■ **Instructions for the task**: Search the entries below for the string "Definition" and copy the lines that hold it.

■ **Data extracted from a collection**:

(** ** Starting cores *)

(** What [new BaseCoreStack] gives: an aligned block that is in no other use, as long as
    there is [room]. *)
Class StackSource (S : Type) := {
  alloc_stack : S → res (Z * S);
  room : S → nat;
  in_use : S → Z → Prop;
  alloc_stack_ok s : (0 < room s)%nat → ∃ b s', alloc_stack s = Ok (b, s') ∧ 0 < b ∧ b mod 4096 = 0 ∧ b + 4096 ≤ 2 ^ 32
    ∧ ¬ in_use s b ∧ (∀ x, in_use s' x ↔ x = b ∨ in_use s x) ∧ room s' = pred (room s)
}.

Definition ICR0 : Z := 0x300.
Definition ICR1 : Z := 0x310.

Section start.
Context {S : Type} `{StackSource S}.
(** Where the compiler puts the core of index [i], and the stack of the boot processor. *)
Context (core_addr : Z → Z) (stack : Z).

(** [icr] is the writes to the local APIC's command register, in order. *)
Record world := World { cm : CoreManager; mem : ram; smp_stack_top : Z; heap : S; icr : list (Z * Z) }.
Definition with_cm (m : CoreManager) (w : world) : world := World m (mem w) (smp_stack_top w) (heap w) (icr w).

Definition send_ipi (ap ipi_number : Z) (w : world) : world :=
  World (cm w) (mem w) (smp_stack_top w) (heap w) (icr w ++ [(ICR1, u32 (Z.shiftl ap 24)); (ICR0, ipi_number)]).
Definition send_init_ipi (ap : Z) : world → world := send_ipi ap 0x500.
Definition send_startup_ipi (ap entry : Z) : world → world := send_ipi ap (Z.lor 0x600 entry).

(** What the other cores do in the course of [sleep_ticks(20)]. *)
Context (sleep : world → world).

Fixpoint start_attempts (n : nat) (index : Z) (w : world) : res world :=
  match n with
  | O => Ok w
  | Datatypes.S n =>
      c ← core (cm w) index;
      let w := sleep (send_init_ipi (core_apic_id c) w) in
      let w := sleep (send_startup_ipi (core_apic_id c) 0x8 w) in
      c ← core (cm w) index;
      if initialized c then Ok w else start_attempts n index w
  end.

(** [esp] is the stack pointer of the caller. *)
Definition start_core (esp index : Z) (w : world) : res world :=
  c ← core (cm w) index;
  if is_bsp c then
    a ← current_anchor (mem w) esp;
    let w := with_cm (update_core index (set_stack stack a) (cm w)) w in
    let w := World (cm w) (wr32 (mem w) (a + 8) (core_addr index)) (smp_stack_top w) (heap w) (icr w) in
    Ok (with_cm (update_core index (set_initialized true) (cm w)) w)
  else
    '(b, s) ← alloc_stack (heap w);
    let m := init_stack_anchor b 0 (core_addr index) (mem w) in
    let w := World (update_core index (set_stack b b) (cm w)) m (u32 (b + CORE_STACK_SIZE)) s (icr w) in
    start_attempts 3 index w.

Fixpoint init_bsp_loop (n : nat) (i esp : Z) (w : world) : res world :=
  match n with
  | O => Ok w
  | Datatypes.S n =>
      c ← core (cm w) i;
      if negb (is_bsp c) then init_bsp_loop n (i + 1) esp w else start_core esp i w
  end.
Definition init_bsp (esp : Z) (w : world) : res world := init_bsp_loop (Z.to_nat (core_count_ (cm w))) 0 esp w.

Fixpoint init_loop (n : nat) (i esp : Z) (w : world) : res world :=
  match n with
  | O => Ok w
  | Datatypes.S n =>
      c ← core (cm w) i;
      w ← (if is_bsp c then Ok w else start_core esp i w);
      init_loop n (i + 1) esp w
  end.
Definition init (esp : Z) (w : world) : res world := init_loop (Z.to_nat (core_count_ (cm w))) 0 esp w.
End start.

(** ** The table of cores *)

(** The manager holds the cores [l]. *)
Record mgr_ok (l : list Core) (m : CoreManager) : Prop := {
  mo_cores : cores m = ((λ c, Slot (Some c) true) <$> l) ++ replicate (255 - length l) Slot_.fresh;
  mo_count : core_count_ m = Z.of_nat (length l);
  mo_room : (length l ≤ 255)%nat
}.

Lemma mgr_fresh : mgr_ok [] manager_fresh.
Proof. split; [done|done|simpl; lia]. Qed.

Lemma mgr_lookup l m i c : mgr_ok l m → l !! i = Some c → cores m !! i = Some (Slot (Some c) true).
Proof.
  intros [-> _ _] Hc. rewrite lookup_app_l by (rewrite length_fmap; by apply lookup_lt_Some in Hc). by rewrite list_lookup_fmap, Hc.
Qed.

Lemma core_ok l m i c : mgr_ok l m → l !! i = Some c → core m (Z.of_nat i) = Ok c.
Proof.
  intros Hm Hc. unfold core. rewrite (mo_count _ _ Hm), (proj2 (Z.leb_gt _ _)) by (apply lookup_lt_Some in Hc; lia).
  by rewrite Nat2Z.id, (mgr_lookup l m i c Hm Hc).
Qed.

Lemma create_core_ok l m c : mgr_ok l m → (length l < 255)%nat → ∃ m', create_core c m = Ok m' ∧ mgr_ok (l ++ [c]) m'.
Proof.
  intros [E Hc Hr] Hl. unfold create_core, MAX_CORES. rewrite Hc, (proj2 (Z.leb_gt _ _)), Nat2Z.id by lia.
  rewrite E, lookup_app_r, length_fmap, Nat.sub_diag by (by rewrite length_fmap).
  replace (255 - length l)%nat with (S (255 - length (l ++ [c]))) by (rewrite length_app; simpl; lia). simpl.
  eexists. split; [done|]. split; simpl.
  - rewrite insert_app_r_alt by (by rewrite length_fmap). rewrite length_fmap, Nat.sub_diag, fmap_app, <- app_assoc. done.
  - rewrite length_app, wrap_small by lia. simpl. lia.
  - rewrite length_app. simpl. lia.
Qed.

Definition new_cores (kernel lapic_base bsp : Z) (entries : list ent0) (next : nat) : list Core :=
  imap (λ k e, core_new kernel lapic_base (Z.of_nat (next + k)) (apic_id e) (apic_id e =? bsp)) entries.

Lemma new_cores_lookup kernel base bsp es i e : es !! i = Some e →
  new_cores kernel base bsp es 0 !! i = Some (core_new kernel base (Z.of_nat i) (apic_id e) (apic_id e =? bsp)).
Proof. intros He. unfold new_cores. by rewrite list_lookup_imap, He. Qed.

(** Exactly one core is the boot processor. *)
Lemma new_cores_bsp kernel base bsp es : NoDup (apic_id <$> es) → bsp ∈ apic_id <$> es →
  ∃ p e, es !! p = Some e ∧ apic_id e = bsp ∧ ∀ j c, new_cores kernel base bsp es 0 !! j = Some c → is_bsp c = true ↔ j = p.
Proof.
  intros Hnd Hin. apply list_elem_of_lookup_1 in Hin as [p Hp]. rewrite list_lookup_fmap in Hp.
  destruct (es !! p) as [ep|] eqn:Ep; [|done]. injection Hp as Hp. exists p, ep. split; [done|]. split; [done|].
  intros j c Hc. destruct (lookup_lt_is_Some_2 es j) as [e He].
  { apply lookup_lt_Some in Hc. unfold new_cores in Hc. by rewrite length_imap in Hc. }
  rewrite (new_cores_lookup _ _ _ _ j e He) in Hc. injection Hc as <-. simpl. rewrite Z.eqb_eq. split; [|intros ->; congruence]. intros E.
  eapply (NoDup_lookup _ _ _ (apic_id e) Hnd); rewrite list_lookup_fmap; [by rewrite He|rewrite Ep; simpl; congruence].
Qed.

Lemma create_cores_ok kernel base bsp es l m : mgr_ok l m → (length l + length es ≤ 255)%nat →
  ∃ m', create_cores kernel base bsp es (Z.of_nat (length l)) m = Ok m' ∧ mgr_ok (l ++ new_cores kernel base bsp es (length l)) m'.
Proof.
  revert l m. induction es as [|e es IH]; intros l m Hm Hl.
  - exists m. split; [done|]. by rewrite app_nil_r.
  - simpl in Hl. destruct (create_core_ok l m (core_new kernel base (Z.of_nat (length l)) (apic_id e) (apic_id e =? bsp)) Hm)
      as (m1 & E1 & Hm1); [lia|]. cbn [create_cores]. rewrite E1, bind_Ok. rewrite wrap_small by lia.
    destruct (IH _ _ Hm1) as (m' & E' & Hm'); [rewrite length_app; simpl; lia|].
    rewrite length_app, Nat2Z.inj_add in E'. simpl in E'. exists m'. split; [exact E'|].
    rewrite <- app_assoc in Hm'. unfold new_cores. simpl. rewrite Nat.add_0_r. unfold new_cores in Hm'.
    erewrite (imap_ext (_ ∘ S)); [exact Hm'|]. intros k x _. unfold compose. rewrite length_app. simpl. do 2 f_equal. lia.
Qed.

Lemma update_core_ok l m i f : mgr_ok l m → (i < length l)%nat → mgr_ok (alter f i l) (update_core (Z.of_nat i) f m).
Proof.
  intros [E Hc Hr] Hi. split; simpl.
  - rewrite E, Nat2Z.id, length_alter, alter_app_l by (by rewrite length_fmap). f_equal. symmetry. apply list_fmap_alter. by apply Forall_forall.
  - by rewrite length_alter.
  - by rewrite length_alter.
Qed.

(** ** Starting all cores *)

(** The stack of a core is not part of its identity. *)
Definition same_core (c c' : Core) : Prop := id c' = id c ∧ core_apic_id c' = core_apic_id c ∧ is_bsp c' = is_bsp c.
#[export] Instance same_core_preorder : PreOrder same_core.
Proof. split; [done|]. intros x y z (? & ? & ?) (? & ? & ?). repeat split; congruence. Qed.

Section starting.
Context {S : Type} `{StackSource S} (core_addr : Z → Z) (stack : Z) (sleep : world (S := S) → world (S := S)).

(** While the boot processor sleeps the others may raise their flags and use their stacks, above the anchors. *)
Record undisturbed (w w' : world (S := S)) : Prop := {
  ud_cores l : mgr_ok l (cm w) → ∃ l', mgr_ok l' (cm w') ∧ Forall2 (λ c c', c' = set_initialized (initialized c') c) l l';
  ud_anchors b k : in_use (heap w) b → 0 ≤ k < 16 → mem w' (b + k) = mem w (b + k);
  ud_top : smp_stack_top w' = smp_stack_top w;
  ud_heap : heap w' = heap w
}.
Hypothesis sleep_ok : ∀ w, undisturbed w (sleep w).
Hypothesis stack_ok : stack_at stack.
Hypothesis addr_ok : ∀ i, 0 ≤ i < 255 → 0 < core_addr i < 2 ^ 32.

(** The cores are [l], as they were created up to their stacks ([l0]); [bs] are the
    stacks of those that were started. *)
Record running (l0 : list Core) (w : world (S := S)) (l : list Core) (bs : list (option Z)) : Prop := {
  ru_mgr : mgr_ok l (cm w);
  ru_same : Forall2 same_core l0 l;
  ru_length : length bs = length l;
  ru_stack i b : bs !! i = Some (Some b) → stack_at b ∧ in_use (heap w) b ∧ anchored (mem w) b (core_addr (Z.of_nat i))
    ∧ ∃ c, l !! i = Some c ∧ region_base c = b ∧ stack_end c = u32 (b + 4096) ∧ anchor c = b;
  ru_once i j b : bs !! i = Some (Some b) → bs !! j = Some (Some b) → i = j;
  ru_used : in_use (heap w) stack
}.

Lemma running_sleep l0 w l bs w' : undisturbed w w' → running l0 w l bs → ∃ l', running l0 w' l' bs.
Proof using.
  intros [Hc Ha Ht Hh] [Hm Hs Hl Hst Ho Hf]. destruct (Hc l Hm) as (l' & Hm' & Hf2). exists l'. split; try done.
  - etransitivity; [exact Hs|]. eapply Forall2_impl; [exact Hf2|]. intros c c' E. unfold same_core. by rewrite E.
  - rewrite Hl. by apply Forall2_length in Hf2.
  - intros i b Hb. destruct (Hst i b Hb) as (H1 & H2 & H3 & c & Hci & E1 & E2 & E3). split; [done|]. split; [by rewrite Hh|].
    split; [eapply anchored_ext; [|exact H3]; intros k Hk; by apply Ha|].
    destruct (Forall2_lookup_l _ _ _ _ _ Hf2 Hci) as (c' & Hc' & E). exists c'. split; [done|]. by rewrite E.
  - by rewrite Hh.
Qed.

Lemma running_icr l0 w l bs x : running l0 w l bs → running l0 (World (cm w) (mem w) (smp_stack_top w) (heap w) x) l bs.
Proof using. intros [Hm Hs Hl Hst Ho Hf]. by split. Qed.

Lemma running_sends l0 ap n w l bs : running l0 w l bs → ∃ l', running l0 (sleep (send_ipi ap n w)) l' bs.
Proof using sleep_ok. intros Hr. eapply running_sleep; [apply sleep_ok|]. by apply running_icr. Qed.

Lemma running_core l0 w l bs i : running l0 w l bs → (i < length l0)%nat → ∃ c, core (cm w) (Z.of_nat i) = Ok c ∧ l !! i = Some c.
Proof using.
  intros Hr Hi. destruct (lookup_lt_is_Some_2 l i) as [c Hc]; [by rewrite <- (Forall2_length _ _ _ (ru_same _ _ _ _ Hr))|].
  exists c. split; [|done]. eapply core_ok; [apply Hr|done].
Qed.

Lemma start_attempts_ok n l0 i w l bs : running l0 w l bs → (i < length l0)%nat →
  ∃ w' l', start_attempts sleep n (Z.of_nat i) w = Ok w' ∧ running l0 w' l' bs ∧ room (heap w') = room (heap w).
Proof using sleep_ok.
  revert w l. induction n as [|n IH]; intros w l Hr Hi; [by exists w, l|]. cbn [start_attempts].
  destruct (running_core l0 w l bs i Hr Hi) as (c & -> & _). rewrite bind_Ok. cbv zeta. unfold send_init_ipi, send_startup_ipi.
  destruct (running_sends l0 (core_apic_id c) 0x500 w l bs Hr) as [l1 H1]. set (w1 := sleep (send_ipi (core_apic_id c) 0x500 w)) in *.
  assert (heap w1 = heap w) as E1 by (unfold w1; by rewrite (ud_heap _ _ (sleep_ok _))).
  destruct (running_sends l0 (core_apic_id c) (Z.lor 0x600 0x8) w1 l1 bs H1) as [l2 H2]. set (w2 := sleep (send_ipi (core_apic_id c) (Z.lor 0x600 0x8) w1)) in *.
  assert (heap w2 = heap w1) as E2 by (unfold w2; by rewrite (ud_heap _ _ (sleep_ok _))).
  destruct (running_core l0 w2 l2 bs i H2 Hi) as (c2 & -> & _). rewrite bind_Ok. destruct (initialized c2).
  - exists w2, l2. split; [done|]. split; [done|]. congruence.
  - destruct (IH w2 l2 H2 Hi) as (w' & l' & -> & H' & E'). exists w', l'. split; [done|]. split; [done|]. congruence.
Qed.

Lemma alter_same (f : Core → Core) i l : (∀ c, same_core c (f c)) → Forall2 same_core l (alter f i l).
Proof using.
  intros Hf. apply Forall2_same_length_lookup_2; [by rewrite length_alter|]. intros j x y Hx Hy.
  destruct (decide (j = i)) as [->|]; [rewrite list_lookup_alter_eq, Hx in Hy|rewrite list_lookup_alter_ne, Hx in Hy by done];
    injection Hy as <-; [apply Hf|done].
Qed.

■ **Completed task**:
Definition ICR0 : Z := 0x300.
Definition ICR1 : Z := 0x310.
Definition with_cm (m : CoreManager) (w : world) : world := World m (mem w) (smp_stack_top w) (heap w) (icr w).
Definition send_ipi (ap ipi_number : Z) (w : world) : world :=
Definition send_init_ipi (ap : Z) : world → world := send_ipi ap 0x500.
Definition send_startup_ipi (ap entry : Z) : world → world := send_ipi ap (Z.lor 0x600 entry).
Definition start_core (esp index : Z) (w : world) : res world :=
Definition init_bsp (esp : Z) (w : world) : res world := init_bsp_loop (Z.to_nat (core_count_ (cm w))) 0 esp w.
Definition init (esp : Z) (w : world) : res world := init_loop (Z.to_nat (core_count_ (cm w))) 0 esp w.
Definition new_cores (kernel lapic_base bsp : Z) (entries : list ent0) (next : nat) : list Core :=
Definition same_core (c c' : Core) : Prop := id c' = id c ∧ core_apic_id c' = core_apic_id c ∧ is_bsp c' = is_bsp c.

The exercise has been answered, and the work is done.